_Task objective_.
Nothing but the lines from the one containing "Definition GetImage (refOrID" through the one containing "(RNamed n) =>", both included, should be given again, each exactly as written below.

══ Supplied information ══

(* ===== verification/RefProps.v ===== *)
(** * What the reference store guarantees

    The theorems on [src/engine/reference/store.go]: the cache agrees with the
    repositories in every history, each operation does to the map from
    references to images what its name says, and the file is replaced
    atomically and read back as it was written. *)

From S2P Require Import Prelude FileSys FileSysWf Digest DigestSet Reference RefStore.

(** ** Maps of maps *)

Section Nested.
Context {A : Type}.
Implicit Types (m : gmap string (gmap string A)) (a b : string).

Definition look2 m a b : option A := m !! a ≫= (.!! b).

Lemma look2_insert m a b x a' b' :
  look2 (<[a := <[b := x]> (default ∅ (m !! a))]> m) a' b' =
  if decide (a = a' ∧ b = b') then Some x else look2 m a' b'.
Proof.
  unfold look2. rewrite lookup_insert. destruct (decide (a = a')) as [<-|Hne]; simpl.
  - rewrite lookup_insert. destruct (decide (b = b')) as [<-|Hb].
    + by rewrite decide_True.
    + rewrite decide_False by tauto. by destruct (m !! a).
  - by rewrite decide_False by tauto.
Qed.
Lemma look2_delete m a b (r : gmap string A) a' b' :
  m !! a = Some r →
  look2 (if size (delete b r) =? 0 then delete a m else <[a := delete b r]> m) a' b' =
  if decide (a = a' ∧ b = b') then None else look2 m a' b'.
Proof.
  intros Hr. unfold look2. destruct (decide (a = a')) as [<-|Hne].
  - transitivity (delete b r !! b').
    + destruct (Nat.eqb_spec (size (delete b r)) 0) as [He%map_size_empty_inv|_].
      { rewrite lookup_delete_eq, He. simpl. by rewrite lookup_empty. }
      by rewrite lookup_insert_eq.
    + rewrite Hr, lookup_delete. simpl. destruct (decide (b = b')) as [<-|Hb].
      * by rewrite decide_True.
      * by rewrite decide_False by tauto.
  - rewrite decide_False by tauto. destruct (_ =? 0); [by rewrite lookup_delete_ne|by rewrite lookup_insert_ne].
Qed.

(** No inner map is empty. *)
Definition pruned m : Prop := ∀ a r, m !! a = Some r → r ≠ ∅.
Lemma pruned_insert m a b x : pruned m → pruned (<[a := <[b := x]> (default ∅ (m !! a))]> m).
Proof.
  intros Hp a' r. rewrite lookup_insert. case_decide; [|by apply Hp].
  intros [= <-]. apply insert_non_empty.
Qed.
Lemma pruned_delete m a b (r : gmap string A) :
  pruned m → pruned (if size (delete b r) =? 0 then delete a m else <[a := delete b r]> m).
Proof.
  intros Hp a' r'. destruct (Nat.eqb_spec (size (delete b r)) 0) as [_|He].
  - intros [_ Hr]%lookup_delete_Some. by eapply Hp.
  - rewrite lookup_insert. case_decide; [|by apply Hp]. intros [= <-] Hz. apply He. by rewrite Hz.
Qed.
(** Pruned maps with the same entries are equal. *)
Lemma pruned_ext m1 m2 : pruned m1 → pruned m2 → (∀ a b, look2 m1 a b = look2 m2 a b) → m1 = m2.
Proof.
  assert (∀ m m' a r, pruned m → (∀ a b, look2 m a b = look2 m' a b) → m !! a = Some r → m' !! a = Some r) as Hhalf.
  { intros m m' a r Hp Heq Hr. destruct (m' !! a) as [r'|] eqn:Hr'.
    - f_equal. symmetry. apply map_eq. intros b. specialize (Heq a b). unfold look2 in Heq. by rewrite Hr, Hr' in Heq.
    - destruct (Hp a r Hr). apply map_empty. intros b. specialize (Heq a b). unfold look2 in Heq.
      by rewrite Hr, Hr' in Heq. }
  intros Hp1 Hp2 Heq. apply map_eq. intros a. destruct (m1 !! a) as [r|] eqn:H1.
  - symmetry. by apply (Hhalf m1 m2).
  - destruct (m2 !! a) as [r|] eqn:H2; [|done].
    rewrite (Hhalf m2 m1 a r) in H1; done.
Qed.
End Nested.
(* ===== verification/ImageService.v ===== *)
(** * The image service

    [src/engine/daemon/images]: looking an image up by name or identifier and
    deleting it, on the image store, the reference store and the containers of
    the daemon.  A recursion that does not end is a stack that overflows, as
    in the build cache. *)

From S2P Require Import Prelude FileSys Digest DigestSet Chain LayerStore ContainerConfig ImageModel ImageFS ImageStore Reference RefStore.

(** ** Containers *)

(** A container, as far as images are concerned. *)
Record Ctr := mkCtr {
  ct_ID : string;
  ct_ImageID : ImageID;
  ct_Running : bool;
  ct_MountLabel : string;
  ct_OS : string;
}.

(** [memoryStore]. *)
Module MemoryStore.
Definition Add (id : string) (c : Ctr) (m : gmap string Ctr) : gmap string Ctr := <[id := c]> m.
Definition Get (id : string) (m : gmap string Ctr) : option Ctr := m !! id.
Definition Delete (id : string) (m : gmap string Ctr) : gmap string Ctr := delete id m.
Definition all (m : gmap string Ctr) : list Ctr := (map_to_list m).*2.
Definition First (filter : Ctr → bool) (m : gmap string Ctr) : option Ctr := List.find filter (all m).
Definition Size (m : gmap string Ctr) : nat := size m.
End MemoryStore.

(** [stringid.TruncateID]. *)
Definition TruncateID (id : string) : string :=
  let id := match GoString.index_byte ":" id with Some i => GoString.drop (S i) id | None => id end in
  if 12 <? String.length id then GoString.take 12 id else id.

(** ** Pure helpers of [image_delete.go] *)

(** [conflictType]. *)
Definition conflictDependentChild : Z := 1.
Definition conflictRunningContainer : Z := 2.
Definition conflictActiveReference : Z := 4.
Definition conflictStoppedContainer : Z := 8.
Definition conflictHard : Z := Z.lor conflictDependentChild conflictRunningContainer.
Definition conflictSoft : Z := Z.lor conflictActiveReference conflictStoppedContainer.
Definition has_conflict (mask c : Z) : bool := negb (Z.land mask c =? 0)%Z.

(** [imageDeleteConflict] and its text. *)
Record imageDeleteConflict := mkConflict { cf_hard : bool; cf_used : bool; cf_imgID : ImageID; cf_message : string }.
Definition conflict_error (c : imageDeleteConflict) : error :=
  Conflict ("conflict: unable to delete " +:+ TruncateID (cf_imgID c) +:+ " (" +:+
    (if cf_hard c then "cannot be forced" else "must be forced") +:+ ") - " +:+ cf_message c).

Definition is_canonical (n : Named) : bool := match Ref.digest_of n with Some _ => true | None => false end.

(** The loop of [isSingleReference]: the tag seen, and the repositories of the
    digests. *)
Fixpoint single_loop (refs : list Named) (single : option Named) (canonicalRefs : gset string)
    : option (option Named * gset string) :=
  match refs with
  | [] => Some (single, canonicalRefs)
  | r :: refs =>
      if is_canonical r then single_loop refs single ({[ Ref.Name r ]} ∪ canonicalRefs)
      else match single with
           | None => single_loop refs (Some r) canonicalRefs
           | Some _ => None
           end
  end.
(** [isSingleReference]. *)
Definition isSingleReference (repoRefs : list Named) : bool :=
  match repoRefs with
  | [] => false
  | [_] => true
  | first :: _ =>
      match single_loop repoRefs None ∅ with
      | None => false
      | Some (single, canonicalRefs) =>
          let singleRef := default first single in
          (size canonicalRefs =? 1) && bool_decide (Ref.Name singleRef ∈ canonicalRefs)
      end
  end.

(** [isImageIDPrefix]. *)
Definition isImageIDPrefix (imageID possiblePrefix : string) : bool :=
  if GoString.has_prefix imageID possiblePrefix then true
  else match GoString.index_byte ":" imageID with
       | Some i => GoString.has_prefix (GoString.drop (S i) imageID) possiblePrefix
       | None => false
       end.

(** [ImageDeleteResponseItem]. *)
Inductive DeleteItem := Deleted (id : string) | Untagged (ref : string).

(** An event of the type image. *)
Record Event := mkEvent { ev_Action : string; ev_ID : string; ev_Attributes : gmap string string }.

(** ** The service *)

(** [ImageService]. *)
Record SV (L F : Type) := mkSV {
  sv_images : IS L F;
  sv_refs : RS;
  sv_containers : gmap string Ctr;
  sv_events : list Event;
}.
Arguments mkSV {L F} _ _ _ _.
Arguments sv_images {L F} _.
Arguments sv_refs {L F} _.
Arguments sv_containers {L F} _.
Arguments sv_events {L F} _.

(** [ErrImageDoesNotExist]. *)
Definition ErrImageDoesNotExist (ref : RefAny) : error :=
  NotFound ("No such image: " +:+
    match ref with
    | RDigest d => d
    | RNamed n => Ref.FamiliarString (match Ref.TagNameOnly n with Ok n => n | _ => n end)
    end).

Section Service.
Context {L F : Type} `{LayerGetReleaser L} `{Backend F} `{JSON Image} `{JSON (gmap string Repository)}.
Context (GOOS : string) (jsonPath : path).

Definition onImages {A} (m : M (IS L F) A) : M (SV L F) A :=
  zoom sv_images (λ i s, mkSV i (sv_refs s) (sv_containers s) (sv_events s)) m.
Definition onRefs {A} (m : M RS A) : M (SV L F) A :=
  zoom sv_refs (λ r s, mkSV (sv_images s) r (sv_containers s) (sv_events s)) m.

(** [GetImage]. *)
Definition GetImage (refOrID : string) : M (SV L F) Image :=
  match Ref.ParseAnyReference refOrID with
  | inl e => fail (InvalidParameter ("invalid reference format: " +:+ refOrID))
  | inr (RDigest d) =>
      r ← attempt (onImages (is_Get d));
      match r with
      | inr img => mret img
      | inl _ => fail (ErrImageDoesNotExist (RDigest d))
      end
  | inr (RNamed n) =>
      r ← attempt (onRefs (RefStore.Get n));
      hit ← match r with
            | inr dgst =>
                r ← attempt (onImages (is_Get dgst));
                mret (match r with inr img => Some img | inl _ => None end)
            | inl _ => mret None
            end;
      match hit with
      | Some img => mret img
      | None =>
          r ← attempt (onImages (Search refOrID));
          match r with
          | inr id =>
              r ← attempt (onImages (is_Get id));
              match r with
              | inr img => mret img
              | inl _ => fail (ErrImageDoesNotExist (RNamed n))
              end
          | inl _ => fail (ErrImageDoesNotExist (RNamed n))
          end
      end
  end.

(** [LogImageEvent]. *)
Definition LogImageEvent (imageID refName action : string) : M (SV L F) () :=
  r ← attempt (GetImage imageID);
  let attributes := match r with
                    | inr img => match img_Config (img_V1 img) with
                                 | Some c => default ∅ (Labels c)
                                 | None => ∅
                                 end
                    | inl _ => ∅
                    end in
  let attributes := if negb (String.eqb refName EmptyString) then <["name" := refName]> attributes else attributes in
  modify (λ s, mkSV (sv_images s) (sv_refs s) (sv_containers s) (sv_events s ++ [mkEvent action imageID attributes])).

Definition refs_to (imgID : ImageID) : M (SV L F) (list Named) := onRefs (RefStore.References imgID).

(** [removeImageRef]. *)
Definition removeImageRef (ref : Named) : M (SV L F) Named :=
  ref ← of_outcome (Ref.TagNameOnly ref);
  r ← onRefs (RefStore.Delete jsonPath ref);
  match r with
  | (_, Some e) => fail e
  | (_, None) => mret ref
  end.

(** The loop that untags, with an event for each: of [removeAllReferencesToImageID]
    and of [ImageDelete]. *)
Fixpoint untag_all (imgID : ImageID) (refs : list Named) (records : list DeleteItem) : M (SV L F) (list DeleteItem) :=
  match refs with
  | [] => mret records
  | r :: refs =>
      parsedRef ← removeImageRef r;
      _ ← LogImageEvent imgID imgID "untag";
      untag_all imgID refs (records ++ [Untagged (Ref.FamiliarString parsedRef)])
  end.
(** [removeAllReferencesToImageID]. *)
Definition removeAllReferencesToImageID (imgID : ImageID) (records : list DeleteItem) : M (SV L F) (list DeleteItem) :=
  imageRefs ← refs_to imgID;
  untag_all imgID imageRefs records.

(** [checkImageDeleteConflict]. *)
Definition checkImageDeleteConflict (imgID : ImageID) (mask : Z) : M (SV L F) (option imageDeleteConflict) :=
  refs ← refs_to imgID;
  s ← get;
  mret (
    if has_conflict mask conflictDependentChild && (0 <? length (elements (is_children (images (sv_images s)) imgID)))
    then Some (mkConflict true false imgID "image has dependent child images")
    else match (if has_conflict mask conflictRunningContainer
                then MemoryStore.First (λ c, ct_Running c && String.eqb (ct_ImageID c) imgID) (sv_containers s)
                else None) with
         | Some c => Some (mkConflict true true imgID
                       ("image is being used by running container " +:+ TruncateID (ct_ID c)))
         | None =>
             if has_conflict mask conflictActiveReference && (0 <? length refs)
             then Some (mkConflict false false imgID "image is referenced in multiple repositories")
             else match (if has_conflict mask conflictStoppedContainer
                         then MemoryStore.First (λ c, negb (ct_Running c) && String.eqb (ct_ImageID c) imgID)
                                (sv_containers s)
                         else None) with
                  | Some c => Some (mkConflict false true imgID
                                ("image is being used by stopped container " +:+ TruncateID (ct_ID c)))
                  | None => None
                  end
         end).

(** [imageIsDangling]. *)
Definition imageIsDangling (imgID : ImageID) : M (SV L F) bool :=
  refs ← refs_to imgID;
  s ← get;
  mret (negb ((0 <? length refs) || (0 <? length (elements (is_children (images (sv_images s)) imgID))))).

(** What [imageDeleteHelper] does to an image without conflicts; with its parent. *)
Definition delete_unused (imgID : ImageID) (records : list DeleteItem) : M (SV L F) (ImageID * list DeleteItem) :=
  r ← attempt (onImages (is_GetParent imgID));
  let parent := match r with inr p => p | inl _ => EmptyString end in
  records ← removeAllReferencesToImageID imgID records;
  removedLayers ← onImages (is_Delete GOOS imgID);
  _ ← LogImageEvent imgID imgID "delete";
  mret (parent, records ++ Deleted imgID :: ((λ m, Deleted (md_ChainID m)) <$> removedLayers)).

(** [imageDeleteHelper], with what happens when the stack is full. *)
Definition stack_overflow {A} : M (SV L F) A := panic "stack overflow".
Fixpoint imageDeleteHelper (overflow : M (SV L F) (list DeleteItem)) (depth : nat) (imgID : ImageID)
    (records : list DeleteItem) (force prune quiet : bool) : M (SV L F) (list DeleteItem) :=
  match depth with
  | O => overflow
  | S depth =>
      let c := if negb force then Z.lor conflictHard conflictSoft else conflictHard in
      conflict ← checkImageDeleteConflict imgID c;
      match conflict with
      | Some conflict =>
          dangling ← (if quiet then imageIsDangling imgID else mret false);
          if quiet && (negb dangling || cf_used conflict) then mret records
          else fail (conflict_error conflict)
      | None =>
          res ← delete_unused imgID records;
          let '(parent, records) := res in
          if negb prune || String.eqb parent EmptyString then mret records
          else imageDeleteHelper overflow depth parent records false true true
      end
  end.

(** The digests of [ref]'s repository are removed; the other references remain. *)
Fixpoint drop_digests (name : string) (repoRefs : list Named) (records : list DeleteItem) (remaining : list Named)
    : M (SV L F) (list DeleteItem * list Named) :=
  match repoRefs with
  | [] => mret (records, remaining)
  | r :: repoRefs =>
      if is_canonical r && String.eqb name (Ref.Name r) then
        _ ← removeImageRef r;
        drop_digests name repoRefs (records ++ [Untagged (Ref.FamiliarString r)]) remaining
      else drop_digests name repoRefs records (remaining ++ [r])
  end.

(** The branch of [ImageDelete] for a repository reference: the records so far,
    and whether references remain. *)
Definition delete_reference (imageRef : string) (imgID : ImageID) (force : bool) (repoRefs : list Named)
    : M (SV L F) (list DeleteItem * bool) :=
  s ← get;
  match (if negb force && isSingleReference repoRefs
         then MemoryStore.First (λ c, String.eqb (ct_ImageID c) imgID) (sv_containers s) else None) with
  | Some c =>
      fail (Conflict ("conflict: unable to remove repository reference " +:+ imageRef +:+
        " (must force) - container " +:+ TruncateID (ct_ID c) +:+ " is using its referenced image " +:+ TruncateID imgID))
  | None =>
      parsedRef ← of_sum (Ref.ParseNormalizedNamed imageRef);
      parsedRef ← removeImageRef parsedRef;
      _ ← LogImageEvent imgID imgID "untag";
      let records := [Untagged (Ref.FamiliarString parsedRef)] in
      repoRefs ← refs_to imgID;
      res ← (if negb (is_canonical parsedRef) &&
                negb (existsb (λ r, negb (is_canonical r) && String.eqb (Ref.Name parsedRef) (Ref.Name r)) repoRefs)
             then drop_digests (Ref.Name parsedRef) repoRefs records []
             else mret (records, repoRefs));
      mret (res.1, 0 <? length res.2)
  end.

(** [ImageDelete]. *)
Definition ImageDelete (depth : nat) (imageRef : string) (force prune : bool) : M (SV L F) (list DeleteItem) :=
  img ← GetImage imageRef;
  _ ← guard_err (IsOSSupported GOOS (OperatingSystem GOOS img))
        (Errorf "unable to delete image: operating system is not supported");
  let imgID := computedID img in
  repoRefs ← refs_to imgID;
  if negb (isImageIDPrefix imgID imageRef) then
    res ← delete_reference imageRef imgID force repoRefs;
    if (res.2 : bool) then mret res.1
    else imageDeleteHelper stack_overflow depth imgID res.1 force prune true
  else if isSingleReference repoRefs then
    let c := if negb force then Z.lor conflictHard (Z.ldiff conflictSoft conflictActiveReference) else conflictHard in
    conflict ← checkImageDeleteConflict imgID c;
    match conflict with
    | Some conflict => fail (conflict_error conflict)
    | None =>
        records ← untag_all imgID repoRefs [];
        imageDeleteHelper stack_overflow depth imgID records force prune false
    end
  else imageDeleteHelper stack_overflow depth imgID [] force prune false.
End Service.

═══

_Exercise answer_.
Definition GetImage (refOrID : string) : M (SV L F) Image :=
  match Ref.ParseAnyReference refOrID with
  | inl e => fail (InvalidParameter ("invalid reference format: " +:+ refOrID))
  | inr (RDigest d) =>
      r ← attempt (onImages (is_Get d));
      match r with
      | inr img => mret img
      | inl _ => fail (ErrImageDoesNotExist (RDigest d))
      end
  | inr (RNamed n) =>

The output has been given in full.